The crucial question of sequestration won’t be addressed until the new Congress takes shape, Thornberry said Friday afternoon, calling on the way home from a GOP event at the Newport News shipyard. “My guess is we’ll do a CR [continuing resolution] in September to get us beyond the election,” the HASC vice-chairman said, then vote the full appropriations for 2015 in the lame-duck session.
“The key for sequestration is not till fiscal year ’16, so that gives us next spring and summer to work on a new budget. Hopefully, we’ll have a budget for a change that actually passes the House and the Senate,” Thornberry continued. “A big part of our problem has been the Senate has just been a black hole into which everything falls.”
“If you want to change the direction we’re going, you have to change the Senate,” echoed Randy Forbes, who also called me after the Friday afternoon event at Newport News. “The Republicans in the House [already] passed a budget that got rid of sequestration for defense,” the HASC seapower subcommittee chairman said, but it went nowhere in the Democratic Senate (a foregone conclusion, since it made sharp cuts to domestic programs). If the GOP controls the Senate in 2015, a new House proposal will at least get a vote, Forbes said, “and if it comes up for a vote, it’s going to pass.”

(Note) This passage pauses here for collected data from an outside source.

Lemma take_rows_where (f : CatRow -> bool) (pre resp : list CatRow) :
  mapM (getitem (pre ++ resp))
       (map fst (filter (fun e => snd e) (enumerate_from (length pre) (map f resp))))
  = Ok (filter f resp).
Proof.
  revert pre. induction resp as [| r resp IH]; intros pre; simpl; [reflexivity |].
  assert (Hnext : mapM (getitem (pre ++ r :: resp))
            (map fst (filter (fun e => snd e)
               (enumerate_from (S (length pre)) (map f resp))))
          = Ok (filter f resp)).
  { specialize (IH (pre ++ [r])).
    rewrite <- app_assoc in IH. simpl in IH.
    rewrite length_app in IH. simpl in IH.
    rewrite Nat.add_1_r in IH. exact IH. }
  destruct (f r); simpl.
  - rewrite getitem_app_mid. simpl. rewrite Hnext. reflexivity.
  - exact Hnext.
Qed.

(** What line 323 keeps: the rows that differ from the target by more than
    0.0014 degrees in declination.  The right-ascension test is computed and
    dropped by [and]. *)
Lemma exclude_target_keeps (tg : Target) (resp : list CatRow) :
  exclude_target tg resp
  = Ok (filter (fun r => (0.0014 <? abs (cat_dec r - tg_dec tg))%float) resp).
Proof.
  unfold exclude_target, take_rows, tuple_and, where_, enumerate.
  exact (take_rows_where (fun r => (0.0014 <? abs (cat_dec r - tg_dec tg))%float) [] resp).
Qed.

Lemma exclude_targets_keeps (targets : list Target) (resp : list CatRow) :
  exclude_targets targets resp
  = Ok (filter (fun r => forallb (fun tg => (0.0014 <? abs (cat_dec r - tg_dec tg))%float)
                           targets) resp).
Proof.
  revert resp. induction targets as [| tg targets IH]; intros resp; simpl.
  - f_equal. induction resp as [| r resp IHr]; simpl; congruence.
  - rewrite exclude_target_keeps. simpl. rewrite IH. f_equal.
    induction resp as [| r resp IHr]; simpl; [reflexivity |].
    destruct (0.0014 <? abs (cat_dec r - tg_dec tg))%float; simpl.
    + destruct (forallb _ targets); simpl; congruence.
    + exact IHr.
Qed.

(** Every row that survives the exclusion is more than 0.0014 degrees from
    every target in declination. *)
Lemma exclude_targets_declination (targets : list Target) (resp kept : list CatRow) :
  exclude_targets targets resp = Ok kept ->
  forall r tg, In r kept -> In tg targets ->
    (0.0014 <? abs (cat_dec r - tg_dec tg))%float = true.
Proof.
  rewrite exclude_targets_keeps. intros H r tg Hr Htg.
  injection H as <-. apply filter_In in Hr as [_ Hr].
  rewrite forallb_forall in Hr. exact (Hr tg Htg).
Qed.


(** The test is on the declination alone: an entry with the right ascension
    of the target, 0.2 degrees from it in declination, is kept. *)
Example exclude_targets_keeps_entry_on_target_meridian :
  exclude_targets (target_rows (SingleTarget (mkTarget 10 20 0 0)))
    [mkCatRow 10 20.2 12 0.01 0]
  = Ok [mkCatRow 10 20.2 12 0.01 0]
  /\ (0.0014 <? abs (cat_ra (mkCatRow 10 20.2 12 0.01 0) - tg_ra (mkTarget 10 20 0 0)))%float
     = false.
Proof.
  split; vm_compute; reflexivity.
Qed.

(** ** The rejection loop of [find_comparisons] *)

Lemma list_bool_eqb_true (a b : list bool) : list_bool_eqb a b = true <-> a = b.
Proof.
  unfold list_bool_eqb. destruct (list_eq_dec bool_dec a b); split; congruence.
Qed.

Lemma list_bool_eqb_refl (a : list bool) : list_bool_eqb a a = true.
Proof. apply list_bool_eqb_true. reflexivity. Qed.

Lemma repeat_true_false (n : nat) : 0 < n -> list_bool_eqb (repeat true n) (repeat false n) = false.
Proof.
  intros Hn. destruct (list_bool_eqb _ _) eqn:E; [| reflexivity].
  apply list_bool_eqb_true in E. destruct n; [lia | discriminate].
Qed.

Lemma select_length {A : Type} (c : list A) (mask : list bool) :
  length (np.select c mask) <= length c.
Proof.
  revert mask. induction c as [| x c IH]; intros [| [] mask]; simpl; try lia;
    specialize (IH mask); lia.
Qed.

Lemma select_all_true {A : Type} (c : list A) :
  np.select c (repeat true (length c)) = c.
Proof.
  induction c as [| x c IH]; simpl; congruence.
Qed.

(** A mask that drops nothing is all true. *)
Lemma select_full {A : Type} (c : list A) (mask : list bool) :
  length c = length mask -> length (np.select c mask) = length c ->
  mask = repeat true (length c).
Proof.
  revert mask. induction c as [| x c IH]; intros [| b mask]; simpl; try discriminate;
    intros Hlen Hsel; [reflexivity |].
  injection Hlen as Hlen. destruct b.
  - simpl in Hsel. injection Hsel as Hsel. f_equal. auto.
  - pose proof (select_length c mask). lia.
Qed.

(** A mask that keeps nothing is all false. *)
Lemma select_empty {A : Type} (c : list A) (mask : list bool) :
  length c = length mask -> np.select c mask = [] ->
  mask = repeat false (length c).
Proof.
  revert mask. induction c as [| x c IH]; intros [| b mask]; simpl; try discriminate;
    intros Hlen Hsel; [reflexivity |].
  injection Hlen as Hlen. destruct b; [discriminate |]. f_equal. auto.
Qed.

Lemma bool_index_Ok {A : Type} (c kept : list A) (mask : list bool) :
  np.bool_index c mask = Ok kept -> length c = length mask /\ kept = np.select c mask.
Proof.
  unfold np.bool_index. destruct (Nat.eqb_spec (length c) (length mask)); [| discriminate].
  intros H. injection H as <-. auto.
Qed.

Lemma bool_index_Raise {A : Type} (c : list A) (mask : list bool) (e : exn) :
  np.bool_index c mask = Raise e -> length c <> length mask /\ e = IndexError.
Proof.
  unfold np.bool_index. destruct (Nat.eqb_spec (length c) (length mask)); [discriminate |].
  intros H. injection H as <-. auto.
Qed.

Lemma setitem_length {A : Type} (xs ys : list A) (i : nat) (v : A) :
  setitem xs i v = Ok ys -> length ys = length xs.
Proof.
  revert ys i. induction xs as [| x xs IH]; intros ys [| i]; simpl; try discriminate.
  - intros H. injection H as <-. reflexivity.
  - intros H. apply bind_Ok in H as (zs & Hzs & H). injection H as <-.
    simpl. f_equal. eauto.
Qed.

Lemma setitem_Raise {A : Type} (xs : list A) (i : nat) (v : A) (e : exn) :
  setitem xs i v = Raise e -> length xs <= i /\ e = IndexError.
Proof.
  revert i. induction xs as [| x xs IH]; intros [| i]; simpl; try discriminate.
  - intros H. injection H as <-. split; [lia | reflexivity].
  - intros H. injection H as <-. split; [lia | reflexivity].
  - intros H. apply bind_Raise in H as [H | (zs & _ & H)]; [| discriminate].
    apply IH in H as [Hlen ->]. split; [lia | reflexivity].
Qed.

Lemma mark_rejects_length (threshold : float) (scores : list (nat * float))
    (starRejecter marked : list bool) :
  mark_rejects threshold scores starRejecter = Ok marked ->
  length marked = length starRejecter.
Proof.
  revert starRejecter. induction scores as [| [j s] scores IH]; intros starRejecter; simpl.
  - intros H. injection H as <-. reflexivity.
  - destruct ((threshold <? s)%float || np.isnan s); [| apply IH].
    intros H. apply bind_Ok in H as (m & Hm & H).
    apply IH in H. apply setitem_length in Hm. congruence.
Qed.

(** The parts of a pass that ran to its end. *)
Lemma rejection_pass_Ok (log10 : float -> float) (stdMultiplier variabilityMultiplier : float)
    (fileCount : list float) (comparisons : list (list PhotRow))
    (starRejecter : list bool) (p : Pass) :
  rejection_pass log10 stdMultiplier variabilityMultiplier fileCount comparisons starRejecter
    = Ok p ->
  exists stdCompStar minStd,
    calculate_comparison_variation log10 comparisons fileCount
      = Ok (stdCompStar, pass_sortStars p)
    /\ np.min stdCompStar = Ok minStd
    /\ pass_variabilityMax p = (minStd * variabilityMultiplier)%float
    /\ length (pass_starRejecter p) = length starRejecter
    /\ ((0.002 <? minStd)%float = false -> pass_starRejecter p = starRejecter)
    /\ mapM (fun c => np.bool_index c (pass_starRejecter p)) comparisons
       = Ok (pass_comparisons p).
Proof.
  unfold rejection_pass. intros H.
  apply bind_Ok in H as (frame & _ & H).
  apply bind_Ok in H as ([stdCompStar sortStars] & Hcalc & H).
  apply bind_Ok in H as (minStd & Hmin & H).
  apply bind_Ok in H as (marked & Hmarked & H).
  apply bind_Ok in H as (kept & Hkept & H).
  injection H as <-. simpl. exists stdCompStar, minStd.
  repeat split; try assumption.
  - destruct (0.002 <? minStd)%float.
    + eapply mark_rejects_length; eauto.
    + injection Hmarked as <-. reflexivity.
  - intros E. rewrite E in Hmarked. injection Hmarked as <-. reflexivity.
Qed.
(** * Order history screen: fetch, normalise, filter, and image URL resolution

    Shallow embedding of [src/Screen1/Shopping/EnhancedMyOrders.tsx] (the
    active component, lines 44-311) and of the backend locator
    [src/util/backendConfig] (lines 1504-1570, after the component).

    Conventions.
    - A JavaScript string is a Rocq [string]; each [ascii] stands for the
      code unit of the same number (U+0000 .. U+00FF).  [toLowerCase] and the
      regular-expression class [\s] are written out for that range.
    - A JSON value received from the wire is a [JsVal]; an object is the list
      of its own properties in property order.
    - [async] code is split at the one [await] that can stay pending for long
      (the network call); exceptions are the left summand of [Exc]. *)

From Stdlib Require Import String Ascii List Bool Arith Lia DecimalString.
Import ListNotations.
Set Warnings "-register-all".
Open Scope string_scope.

(* ================================================================== *)
(** ** Strings as the code uses them *)

Module Str.

(** What is left of [s] after its prefix [p], when [s] starts with [p]. *)
Fixpoint strip_prefix (p s : string) : option string :=
  match p with
  | EmptyString => Some s
  | String a p' =>
      match s with
      | EmptyString => None
      | String b s' => if Ascii.eqb a b then strip_prefix p' s' else None
      end
  end.

(** [s.startsWith(p)] *)
Definition startsWith (p s : string) : bool :=
  match strip_prefix p s with
  | Some _ => true
  | None => false
  end.

(** [s.includes(p)]: [p] occurs at some position of [s]. *)
Fixpoint includes (p s : string) : bool :=
  startsWith p s ||
  match s with
  | EmptyString => false
  | String _ rest => includes p rest
  end.

(** Character classes. *)
Definition code (c : ascii) : nat := nat_of_ascii c.

(** [\s] restricted to U+0000..U+00FF: TAB, LF, VT, FF, CR, SPACE, NBSP. *)
Definition is_space (c : ascii) : bool :=
  let n := code c in
  (((9 <=? n) && (n <=? 13)) || (n =? 32) || (n =? 160))%nat.

(** [toLowerCase] on one code unit of U+0000..U+00FF: A-Z, and the Latin-1
    capitals U+00C0..U+00DE except the multiplication sign U+00D7. *)
Definition lower_char (c : ascii) : ascii :=
  let n := code c in
  if (((65 <=? n) && (n <=? 90))
      || ((192 <=? n) && (n <=? 222) && negb (n =? 215)))%nat
  then ascii_of_nat (n + 32)
  else c.

Fixpoint toLowerCase (s : string) : string :=
  match s with
  | EmptyString => EmptyString
  | String c rest => String (lower_char c) (toLowerCase rest)
  end.

(** [s.replace(/\s+/g, '_')]: a left-to-right scan; [in_run] tells that the
    previous character belonged to the whitespace run already replaced. *)
Fixpoint replace_ws_go (in_run : bool) (s : string) : string :=
  match s with
  | EmptyString => EmptyString
  | String c rest =>
      if is_space c
      then if in_run
           then replace_ws_go true rest
           else String "_" (replace_ws_go true rest)
      else String c (replace_ws_go false rest)
  end.
Lemma seen_at_once_spec n : forall (tasks : list (Task A)) index values,
  (forall i t, tasks !! i = Some t ->
     follows n I P (V (index + i)) (E (index + i)) t) ->
  (index + length tasks <= length values)%nat ->
  match seen_at_once index tasks values with
  | Ok (values', pending) =>
      length values' = length values
      /\ Forall (waits_well I P V E n) pending
      /\ (length pending <= length tasks)%nat
      /\ NoDup pending.*1
      /\ (forall j, j ∈ pending.*1 -> (index <= j < index + length tasks)%nat)
      /\ (forall j, j ∉ pending.*1 ->
            ((index <= j < index + length tasks)%nat ->
               exists v, values' !! j = Some (Some v) /\ V j v)
            /\ (~ (index <= j < index + length tasks)%nat -> values' !! j = values !! j))
  | Throw e => exists i, (i < length tasks)%nat /\ E (index + i)%nat e
  | Exit _ => False
  end.
Proof.
  induction tasks as [|task tasks IH]; intros index values Htasks Hlen; simpl.
  - split; [reflexivity|]. split; [constructor|]. split; [lia|]. split; [constructor|].
    split; [intros j Hj; inversion Hj|]. intros j _. split; [lia|reflexivity].
  - pose proof (Htasks O task eq_refl) as Hhead. rewrite Nat.add_0_r in Hhead.
    assert (Hrest : forall i t, tasks !! i = Some t ->
              follows n I P (V (S index + i)) (E (S index + i)) t).
    { intros i t Hi. replace (S index + i)%nat with (index + S i)%nat by lia.
      apply (Htasks (S i)). exact Hi. }
    simpl in Hlen.
    destruct task as [[v|e|c]|resume]; simpl in Hhead.
    + specialize (IH (S index) (<[index := Some v]> values) Hrest).
      rewrite length_insert in IH. specialize (IH ltac:(lia)).
      destruct (seen_at_once (S index) tasks (<[index := Some v]> values))
        as [[values' pending]|e|c]; [| |contradiction].
      * destruct IH as (Hl & Hall & Hn & Hnd & Hin & Hout).
        split; [exact Hl|]. split; [exact Hall|]. split; [lia|]. split; [exact Hnd|].
        split; [intros j Hj; specialize (Hin j Hj); lia|].
        intros j Hj. destruct (Hout j Hj) as [Hinside Houtside]. split.
        -- intros Hrange. destruct (decide (j = index)) as [->|Hne].
           ++ exists v. split; [|exact Hhead].
              rewrite Houtside by lia. apply list_lookup_insert_eq. lia.
           ++ apply Hinside. lia.
        -- intros Hrange. rewrite Houtside by lia. apply list_lookup_insert_ne. lia.
      * destruct IH as (i & Hi & He). exists (S i).
        split; [lia|]. replace (index + S i)%nat with (S index + i)%nat by lia. exact He.
    + exists O. split; [lia|]. rewrite Nat.add_0_r. exact Hhead.
    + contradiction.
    + specialize (IH (S index) values Hrest ltac:(lia)).
      destruct (seen_at_once (S index) tasks values) as [[values' pending]|e|c];
        [| |contradiction].
      * destruct IH as (Hl & Hall & Hn & Hnd & Hin & Hout).
        split; [exact Hl|]. split; [constructor; [exact Hhead|exact Hall]|].
        split; [simpl; lia|]. split.
        { simpl. constructor; [|exact Hnd]. intros Hj. specialize (Hin _ Hj). lia. }
        split.
        { intros j Hj. simpl in Hj. apply elem_of_cons in Hj as [->|Hj];
            [lia|specialize (Hin j Hj); lia]. }
        intros j Hj. simpl in Hj. apply not_elem_of_cons in Hj as [Hne Hj].
        destruct (Hout j Hj) as [Hinside Houtside]. split.
        -- intros Hrange. apply Hinside. lia.
        -- intros Hrange. apply Houtside. lia.
      * destruct IH as (i & Hi & He). exists (S i).
        split; [lia|]. replace (index + S i)%nat with (S index + i)%nat by lia. exact He.
Qed.
(** * GitHub-Contributions-README-Generator: contribution pipeline and configuration

    A shallow embedding of [github_api.py] and [config_manager.py].

    - JSON values returned by [response.json()] / [json.load] are the
      inductive type [json]; a Python [dict] is an association list in
      insertion order, looked up by first match.
    - A Python exception is the [Raise] branch of the [result] monad; every
      function of the source that can raise returns a [result].
    - The network ([requests.post]), the clock ([datetime.now()]) and the
      ISO date parser are fields of a [world] record handed to the functions
      that use them.
    - The working sets of the aggregator are [gset (string * string)];
      the comment map of the renderer is a [gmap string string].
    - Strings are byte strings (UTF-8); the byte-wise order of [String.compare]
      coincides with Python's code-point order on [str]. *)

From Stdlib Require Import Ascii.
From stdpp Require Import gmap strings list sorting pretty.

Set Warnings "-register-all,-clear-no-such-hyp".

(** ** Python values and primitives *)

Module Py.

Inductive exn : Type :=
| KeyError | TypeError | AttributeError | ValueError
| ConnectionError | JSONDecodeError
| SchemaViolation.
(* [SchemaViolation] is not a Python exception: it marks a payload whose
   [nameWithOwner] or [url] is not a string, which the API schema excludes
   (String! and URI!) and which the set model below does not cover. *)

Inductive result (A : Type) : Type :=
| Ok (a : A)
| Raise (e : exn).
Arguments Ok {A} a.
Arguments Raise {A} e.

#[export] Instance result_ret : MRet result := λ A a, Ok a.
#[export] Instance result_bind : MBind result := λ A B f m,
  match m with Ok a => f a | Raise e => Raise e end.
#[export] Instance result_fmap : FMap result := λ A B f m,
  match m with Ok a => Ok (f a) | Raise e => Raise e end.

Inductive json : Type :=
| JNull
| JBool (b : bool)
| JNum (n : Z)
| JStr (s : string)
| JList (l : list json)
| JObj (o : list (string * json)).

Definition nl : string := String (Ascii.ascii_of_nat 10) EmptyString.
Definition dquote : string := String (Ascii.ascii_of_nat 34) EmptyString.

(** [bool(v)]: the truth value of a JSON value. *)
Definition truthy (v : json) : bool :=
  match v with
  | JNull => false
  | JBool b => b
  | JNum n => negb (n =? 0)%Z
  | JStr s => negb (String.eqb s EmptyString)
  | JList l => match l with [] => false | _ => true end
  | JObj o => match o with [] => false | _ => true end
  end.

Definition is_none (v : json) : bool :=
  match v with JNull => true | _ => false end.

(** Dictionaries as association lists. *)
Fixpoint alookup (k : string) (o : list (string * json)) : option json :=
  match o with
  | [] => None
  | (k', v) :: o' => if String.eqb k k' then Some v else alookup k o'
  end.

(** [d[k] = v] on a dict: overwrite in place, or append a new key. *)
Fixpoint aset (k : string) (v : json) (o : list (string * json))
  : list (string * json) :=
  match o with
  | [] => [(k, v)]
  | (k', v') :: o' =>
      if String.eqb k k' then (k', v) :: o' else (k', v') :: aset k v o'
  end.

(** [d.get(k, default)]; only a dict has [.get]. *)
Definition py_get (d : json) (k : string) (default : json) : result json :=
  match d with
  | JObj o => Ok (from_option id default (alookup k o))
  | _ => Raise AttributeError
  end.

(** [d[k]] with a string key. *)
Definition py_getitem (d : json) (k : string) : result json :=
  match d with
  | JObj o => match alookup k o with Some v => Ok v | None => Raise KeyError end
  | _ => Raise TypeError
  end.

(** [d[k] = v] with a string key. *)
Definition py_setitem (d : json) (k : string) (v : json) : result json :=
  match d with
  | JObj o => Ok (JObj (aset k v o))
  | _ => Raise TypeError
  end.

(** [d.items()]. *)
Definition py_items (d : json) : result (list (string * json)) :=
  match d with
  | JObj o => Ok o
  | _ => Raise AttributeError
  end.

Definition is_str (s : string) (v : json) : bool :=
  match v with JStr t => String.eqb s t | _ => false end.

Fixpoint str_contains (needle hay : string) : bool :=
  String.prefix needle hay ||
  match hay with
  | EmptyString => false
  | String _ hay' => str_contains needle hay'
  end.

(** [s in d] for a string [s]: key of a dict, element of a list, substring
    of a string; other values are not containers. *)
Definition py_contains (s : string) (d : json) : result bool :=
  match d with
  | JObj o => Ok (bool_decide (is_Some (alookup s o)))
  | JList l => Ok (existsb (is_str s) l)
  | JStr t => Ok (str_contains s t)
  | _ => Raise TypeError
  end.

Fixpoint chars (s : string) : list json :=
  match s with
  | EmptyString => []
  | String c s' => JStr (String c EmptyString) :: chars s'
  end.

(** [for x in v]: the sequence a [for] loop runs over. *)
Definition py_iter (v : json) : result (list json) :=
  match v with
  | JList l => Ok l
  | JObj o => Ok ((λ kv, JStr kv.1) <$> o)
  | JStr s => Ok (chars s)
  | _ => Raise TypeError
  end.

(** A [for] loop whose body may raise, threading the loop state. *)
Fixpoint for_each {A S : Type} (body : A → S → result S) (xs : list A) (st : S)
  : result S :=
  match xs with
  | [] => Ok st
  | x :: xs' => st' ← body x st; for_each body xs' st'
  end.

(** [s.replace(old, new)] for a non-empty [old]: left to right, matches do
    not overlap. [skip] counts the characters of a match still to drop. *)
Fixpoint replace_go (old new : string) (skip : nat) (s : string) : string :=
  match s with
  | EmptyString => EmptyString
  | String c s' =>
      match skip with
      | S k => replace_go old new k s'
      | O =>
          if String.prefix old s
          then new +:+ replace_go old new (String.length old - 1) s'
          else String c (replace_go old new O s')
      end
  end.
Definition str_replace (old new s : string) : string := replace_go old new 0 s.

(** [sep.join(lines)]. *)
Fixpoint str_join (sep : string) (lines : list string) : string :=
  match lines with
  | [] => EmptyString
  | [l] => l
  | l :: ls => l +:+ sep +:+ str_join sep ls
  end.
Lemma fixed1_digits_one_decimal (n : Z) :
  0 ≤ n < 100 → fixed1_digits n = one_decimal n.
Proof.
  intros Hn. unfold fixed1_digits, one_decimal.
  pose proof (Z.mod_pos_bound n 10 ltac:(lia)).
  assert (0 ≤ n / 10 ≤ 9).
  { split; [apply Z.div_pos; lia |].
    assert (n / 10 < 10) by (apply Z.div_lt_upper_bound; lia). lia. }
  by rewrite !pretty_digit by lia.
Qed.

(** A tenth nearest to [a / b] is [a / b] rounded half up, or the tenth
    below it when [a / b] is halfway between the two. *)
Lemma nearest_tenth_half_up (n a b : Z) :
  0 < b → nearest_tenth n a b →
  n = half_up_tenths a b ∨ (halfway a b ∧ n = half_up_tenths a b - 1).
Proof.
  unfold nearest_tenth, half_up_tenths, halfway. intros Hb Hn.
  apply Z.abs_le in Hn.
  pose proof (Z.div_mod (20 * a + b) (2 * b) ltac:(lia)) as Hdm.
  pose proof (Z.mod_pos_bound (20 * a + b) (2 * b) ltac:(lia)) as Hr.
  set (h := (20 * a + b) / (2 * b)) in *.
  set (r := (20 * a + b) mod (2 * b)) in *. clearbody h r.
  assert (n ≤ h).
  { destruct (Z_le_gt_dec n h) as [|Hc]; [done | exfalso].
    assert (2 * b * (h + 1) ≤ 2 * b * n) by (apply Z.mul_le_mono_nonneg_l; lia).
    lia. }
  assert (h - 1 ≤ n).
  { destruct (Z_le_gt_dec (h - 1) n) as [|Hc]; [done | exfalso].
    assert (2 * b * n ≤ 2 * b * (h - 2)) by (apply Z.mul_le_mono_nonneg_l; lia).
    lia. }
  destruct (Z.eq_dec n h) as [->|Hne]; [by left | right].
  assert (n = h - 1) as -> by lia. split; [lia | done].
Qed.

(** The text of a non-empty list's average: the numeral of a tenth nearest
    to the mean. *)
Lemma averageRating_tenths (strains : list Strain.t) :
  strains ≠ [] →
  Forall rating_in_range strains →
  Z.of_nat (length strains) < 2 ^ 46 →
  ∃ n, averageRating strains = Str (one_decimal n) ∧ 0 ≤ n ≤ 50 ∧
       nearest_tenth n (rating_sum strains) (Z.of_nat (length strains)).
Proof.
  intros Hne Hr Hlen. destruct strains as [|s l]; [done |].
  pose proof (rating_sum_bounds _ Hr) as Hsum.
  unfold averageRating. rewrite total_rating_sum.
  set (strains := s :: l) in *. set (a := rating_sum strains) in *.
  assert (Z.pos (Pos.of_nat (length strains)) = Z.of_nat (length strains)) as Hb.
  { rewrite <- positive_nat_Z, Nat2Pos.id; done. }
  assert (0 < Z.of_nat (length strains)) as Hpos by (simpl; lia).
  destruct (quot_pos_tenths a (Z.of_nat (length strains))) as (m & e & Hq & Hn & Hnear).
  - lia.
  - done.
  - change (2 ^ 53) with (128 * 2 ^ 46). lia.
  - eapply Z.lt_trans; [done | done].
  - exists (tenths m e).
    assert (tenths m e ≤ 50) as Hle.
    { unfold nearest_tenth in Hnear. apply Z.abs_le in Hnear. nia. }
    split; [|split; [lia | done]].
    unfold toFixed1, div.
    rewrite Hb, Z.abs_eq, Hq by lia. simpl.
    destruct (a <? 0) eqn:Hneg; [apply Z.ltb_lt in Hneg; lia |].
    by rewrite fixed1_digits_one_decimal by lia.
Qed.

Democrats haven’t been the only obstacle: So have deficit hawks in the House GOP, who at times overpowered the traditional defense hawks. Forbes sees the party shifting now as Russia and the Mideast both look more threatening. “They’re seeing where the world is [and getting] a reality check,” Forbes said. “You’re going to find fewer and fewer of those voices, and more voices saying we’re going to turn this thing [sequester] around.”
Thornberry agreed, albeit in less blunt terms. (The two men have roughly similar politics but very different styles). “I think that with what’s happening in the world that more people realize the importance of a strong defense than a few months or certainly a year ago,” Thornberry told me. “I can’t give you a road map on how we get from here to there for ’16 — it depends on the elections, of course — but I think there a growing understanding that we cannot allow those cuts to take effect.”
The elections in November aren’t the only ones that matter, however. There’s also the question of who succeeds retiring HASC chairman Buck McKeon in the new Congress. Thornberry, the leading contender, declined to discuss the issue: “It’ll be settled at the proper time, and in the meantime we all have work to do,” he said.
Forbes, by contrast, was effusive with praise both for his fellow dark-horse contenders, such as Joe Turner, and for front-runner Thornberry.
“The strength of where our committee has been the teamwork,” Forbes told me. “Regardless of what happens in Congress [after the elections], we’ll still have that team… whether the new chairman is Mac Thornberry or whether it’s me.”